Tzlil Avraham, Haaretz
This tension between independence and referencing, between freedom and alluding, is present in Raphael’s debut novel - a delightful and decadent work (in the best sense of the word). Ellinor, a frustrated aspiring writer, and her partner Yiftach, an idealistic functionary in a left-wing party (without explicitly saying “left-wing”), navigate a world of cultural references and parodic debates about privilege and social change - all within a specific radius of Tel Aviv (without explicitly saying “Tel Aviv”). And just as in Raphael’s poetry, in her prose as well, the act of writing and the search for a personal (or impersonal) style become the subject itself. As one character pointedly says to Ellinor: “What does that even mean, to write like someone else?…

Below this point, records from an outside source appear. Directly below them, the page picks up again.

Lemma marks_by_inv pts dl cbm st :
  length cbm = length pts → search_inv pts dl cbm st →
  marks_by cbm (chip_has_found st) (outputNameList st).
Proof.
  intros Hcl Hinv. split; [by rewrite (inv_found_length _ _ _ _ Hinv)|].
  split; [apply (inv_single _ _ _ _ Hinv)|apply (inv_multi _ _ _ _ Hinv)].
Qed.

Lemma marks_by_eligible pts dl (allow : bool) cbm found output :
  length pts ≤ length dl → length cbm = length pts →
  (∀ i dets, i < length pts → dl !! i = Some dets →
     cbm !! i = Some (allow && existsb is_wavefront dets)) →
  marks_by cbm found output → marks_only_single dl allow found output.
Proof.
  intros Hlen Hcl Hcbm (Hfl & Hsingle & Hmulti) i v Hv.
  assert (Hi : i < length pts).
  { apply lookup_lt_Some in Hv. lia. }
  destruct (lookup_lt_is_Some_2 dl i) as [dets Hdets]; [lia|].
  pose proof (Hcbm i dets Hi Hdets) as Hb.
  unfold eligible. rewrite Hdets.
  destruct (allow && existsb is_wavefront dets).
  - left. specialize (Hmulti i Hb). split; [congruence|done].
  - destruct (Hsingle i Hb) as [[Hf Hs]|[Hf Hs]].
    + left. split; [congruence|done].
    + right. split; [congruence|done].
Qed.

Lemma last_checked_tested_visit pts dl cbm d st st' :
  (∃ i, unfound_at (chip_has_found st) i = true) →
  visit_post pts dl cbm d st st' → last_checked_tested st'.
Proof.
  intros (i & Hi) Hpost Hall. unfold tested_names.
  rewrite (vp_checked _ _ _ _ _ _ Hpost), (vp_tests _ _ _ _ _ _ Hpost).
  destruct (valid_of dl d (chip_has_found st)) as [|i1 valid] eqn:Hvalid.
  - exfalso. specialize (Hall i). unfold unfound_at in Hall, Hi.
    rewrite (vp_found _ _ _ _ _ _ Hpost) in Hall.
    rewrite <- (valid_of_target pts dl), Hvalid in Hall.
    rewrite bool_decide_eq_false_2 in Hall by apply not_elem_of_nil.
    simpl in Hall. by rewrite Hall in Hi.
  - rewrite map_app. cbn [map]. by rewrite !last_snoc.
Qed.

Lemma snapshots_marked_visit pts dl cbm d st st' :
  length cbm = length pts → search_inv pts dl cbm st →
  snapshots_marked cbm st → visit_post pts dl cbm d st st' →
  snapshots_marked cbm st'.
Proof.
  intros Hcl Hinv Hsnap Hpost ev Hev.
  rewrite (vp_tests _ _ _ _ _ _ Hpost) in Hev.
  destruct (valid_of dl d (chip_has_found st)) as [|i1 valid];
    [by apply Hsnap|].
  apply elem_of_app in Hev as [Hev|Hev]; [by apply Hsnap|].
  apply list_elem_of_singleton in Hev as ->. simpl.
  by eapply marks_by_inv.
Qed.

(** C2, as amended.  During one call no detector name is tested twice,
    and no detector is tested once every point is marked found in
    [chip_has_found]: every test is made while some point it is tested
    on is marked unfound.  With every point marked found, the visit of
    a detector not checked before returns at once (line 135) without
    testing it, so the state the search returns from has at most one
    name checked after the last detector tested.  Only points that
    cannot be on several chips are ever marked found, in the final
    state and at every test: a mark of 1 goes with one recorded name on
    such a point, and an eligible point stays at -1 whatever it has
    recorded, so it goes on being tested.  With [allow_multiple_chips]
    false, every point having a recorded result is every point being
    marked found, and every test is made while some point has no
    recorded result. *)
Theorem tests_once_and_while_unfound pts dl (allow : bool) :
  length pts ≤ length dl →
  (∀ cbm d s,
     getName d ∉ checked_detectors s →
     (∀ i, unfound_at (chip_has_found s) i = false) →
     visit_detector dl (map transformToNative pts) cbm d s
     = Return (append_checked (getName d) s))
  ∧ ∃ st,
      returns (search pts dl allow) st
      ∧ NoDup (map (fun ev => getName (ev_detector ev)) (tests st))
      ∧ (∀ ev, ev ∈ tests st →
           ∃ i, i ∈ ev_points ev ∧ ev_found ev !! i = Some (-1)%Z)
      ∧ (search pts dl allow = Return st →
         ∀ i, unfound_at (chip_has_found st) i = false)
      ∧ stopped_at_once (search pts dl allow) st
      ∧ marks_only_single dl allow (chip_has_found st) (outputNameList st)
      ∧ (∀ ev, ev ∈ tests st →
           marks_only_single dl allow (ev_found ev) (ev_output ev))
      ∧ (allow = false →
         (∀ i, outputNameList st !! i ≠ Some SNone) →
         ∀ i, unfound_at (chip_has_found st) i = false)
      ∧ (allow = false → tests_only_with_unrecorded (search pts dl allow)).
Proof.
  intros Hlen. split.
  { intros cbm d s. apply visit_detector_all_found. }
  destruct (search_ends pts dl allow
              (fun cbm st => last_checked_tested st ∧ snapshots_marked cbm st)
              (fun cbm st => returned_at_check st ∧ snapshots_marked cbm st)
              Hlen)
    as (cbm & st & Hcl & Hcbm & Hinv & Hend).
  { intros cbm. split; [by intros _|]. intros ev Hev. by apply elem_of_nil in Hev. }
  { intros cbm st name _ _ [Hlast Hsnap] _ Hall. split; [|done].
    exists (checked_detectors st), name. split; [done|]. by apply Hlast. }
  { intros cbm d st st' Hcl Hinv [_ Hsnap] _ _ Hsome Hpost. split.
    - by eapply last_checked_tested_visit.
    - by eapply snapshots_marked_visit. }
  assert (Hret : returns (search pts dl allow) st).
  { destruct Hend as [[? _]|[? _]]; [by left|by right]. }
  assert (Hsnap : snapshots_marked cbm st).
  { by destruct Hend as [[_ [_ ?]]|[_ [[_ ?] _]]]. }
  assert (Hmarks : marks_only_single dl allow (chip_has_found st)
                                     (outputNameList st)).
  { apply (marks_by_eligible pts dl allow cbm); try done.
    by apply (marks_by_inv pts dl). }
  exists st. split; [done|]. split; [apply (inv_tests_NoDup _ _ _ _ Hinv)|].
  split.
  { intros ev Hev.
    destruct (inv_tests_unfound _ _ _ _ Hinv ev Hev) as (i & _ & ? & ? & _).
    eauto. }
  split.
  { intros Hr. destruct Hend as [[Hn _]|[_ [_ Hall]]]; [congruence|done]. }
  split.
  { intros Hall. destruct Hend as [[Hn [Hlast _]]|[Hr [[(pre & name & Hck & Hpre) _] _]]].
    - exists (checked_detectors st), []. rewrite app_nil_r.
      split; [done|]. split; [by apply Hlast|]. split; [simpl; lia|done].
    - exists pre, [name]. split; [done|]. split; [done|]. split; [simpl; lia|done]. }
  split; [done|]. split.
  { intros ev Hev. apply (marks_by_eligible pts dl allow cbm); try done.
    by apply Hsnap. }
  split.
  { intros -> Hrec i. unfold unfound_at.
    destruct (chip_has_found st !! i) as [v|] eqn:Hv; [|done].
    destruct (Hmarks i v Hv) as [[-> Hnone]|[-> _]]; [|done].
    exfalso. apply (Hrec i), Hnone. unfold eligible. by destruct (dl !! i). }
  intros -> st' ev Hret' Hev.
  assert (st' = st) as ->.
  { destruct Hret as [Hr|Hr], Hret' as [Hr'|Hr']; congruence. }
  destruct (inv_tests_unfound _ _ _ _ Hinv ev Hev) as (i & Hi & _ & Hf & _).
  exists i. apply (inv_tests_snapshot _ _ _ _ Hinv ev i Hev); [|done].
  destruct (lookup_lt_is_Some_2 dl i) as [dets Hdets]; [lia|].
  by rewrite (Hcbm i dets Hi Hdets).
Qed.

End SearchStops.

(** C2, amended, at a point inside [O1] with [allow_multiple_chips]
    false: [O1] is tested and marks the point found, the visit of [O2]
    returns, and [W1] is never looked at. *)
Lemma tests_once_and_while_unfound_witness :
  length [2] ≤ length [[O1; O2; W1]]
  ∧ @search _ toy [2] [[O1; O2; W1]] false
    = Return (mkLoopState [SStr (getName O1)] [1%Z] [getName O1; getName O2]
                          [mkTestEvent O1 [0] [SNone] [(-1)%Z]])
  ∧ (∀ cbm d s,
       getName d ∉ checked_detectors s →
       (∀ i, unfound_at (chip_has_found s) i = false) →
       @visit_detector _ toy [[O1; O2; W1]] (map (@transformToNative _ toy) [2])
                       cbm d s
       = Return (append_checked (getName d) s))
  ∧ ∃ st,
      returns (@search _ toy [2] [[O1; O2; W1]] false) st
      ∧ NoDup (map (fun ev => getName (ev_detector ev)) (tests st))
      ∧ (∀ ev, ev ∈ tests st →
           ∃ i, i ∈ ev_points ev ∧ ev_found ev !! i = Some (-1)%Z)
      ∧ (@search _ toy [2] [[O1; O2; W1]] false = Return st →
         ∀ i, unfound_at (chip_has_found st) i = false)
      ∧ stopped_at_once (@search _ toy [2] [[O1; O2; W1]] false) st
      ∧ marks_only_single [[O1; O2; W1]] false
                          (chip_has_found st) (outputNameList st)
      ∧ (∀ ev, ev ∈ tests st →
           marks_only_single [[O1; O2; W1]] false (ev_found ev) (ev_output ev))
      ∧ ((∀ i, outputNameList st !! i ≠ Some SNone) →
         ∀ i, unfound_at (chip_has_found st) i = false)
      ∧ tests_only_with_unrecorded (@search _ toy [2] [[O1; O2; W1]] false).
Proof.
  assert (Hlen : length [2] ≤ length [[O1; O2; W1]]) by (simpl; lia).
  split; [exact Hlen|]. split; [vm_compute; reflexivity|].
  destruct (@tests_once_and_while_unfound _ toy [2] [[O1; O2; W1]] false Hlen)
    as (Hstep & st & Hret & Hnd & Hunfound & Hreturn & Hstop & Hmarks & Hsnap
        & Hrec & Hnone).
  split; [exact Hstep|].
  exists st. split; [exact Hret|]. split; [exact Hnd|].
  split; [exact Hunfound|]. split; [exact Hreturn|]. split; [exact Hstop|].
  split; [exact Hmarks|]. split; [exact Hsnap|].
  split; [apply Hrec; reflexivity|apply Hnone; reflexivity].
Defined.

(** ** Further properties of the search *)

Section SearchMore.
Context {CameraPoint : Type} `{G : CameraGeom CameraPoint}.
Implicit Types (pts : list CameraPoint) (dl : list (list Detector)).

(** X1: a detector is tested on exactly the points that are unfound at
    that moment and have it in their shortlist (line 136), and on at
    least one such point (line 137). *)
Theorem tested_on_unfound_shortlisters pts dl (allow : bool) :
  length pts ≤ length dl →
  ∃ st,
    returns (search pts dl allow) st
    ∧ ∀ ev, ev ∈ tests st →
        ev_points ev ≠ []
        ∧ ∀ i, i ∈ ev_points ev ↔
               unfound_at (ev_found ev) i = true
               ∧ shortlisted dl (ev_detector ev) i = true.
Proof.
  intros Hlen.
  destruct (search_keeps pts dl allow (fun _ st => tests_batched dl st) Hlen)
    as (cbm & st & _ & _ & Hret & Hinv & Hbatched).
  - intros _ ev Hev. by apply elem_of_nil in Hev.
  - intros cbm st name _ _ Hb _ _. exact Hb.
  - intros cbm d st st' _ _ Hb _ _ Hpost. by eapply tests_batched_visit.
  - exists st. split; [done|]. intros ev Hev. split.
    + destruct (inv_tests_unfound _ _ _ _ Hinv ev Hev) as (i & _ & Hi & _).
      intros Hnil. rewrite Hnil in Hi. by apply elem_of_nil in Hi.
    + intros i. rewrite (Hbatched ev Hev). apply valid_of_spec.
Qed.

You can’t write like anyone else, Ellinor. You can barely write like yourself”. There Were Two with Nothing to Do is an impressive performance of revelation and concealment, of playfulness and sincerity, capturing the spirit of a place and time that must remain unnamed.
Leo Gurevich, Haaretz
The novel’s protagonists meet and part, get together and break up, but above all, they search for a role that will define them and give them a sense of place - whether it’s saving the world, helping others, or simply doing something. An exception among these characters is Ellinor, who has neither a role nor a job, whose face absorbs the expressions of those around her, and who can barely be herself.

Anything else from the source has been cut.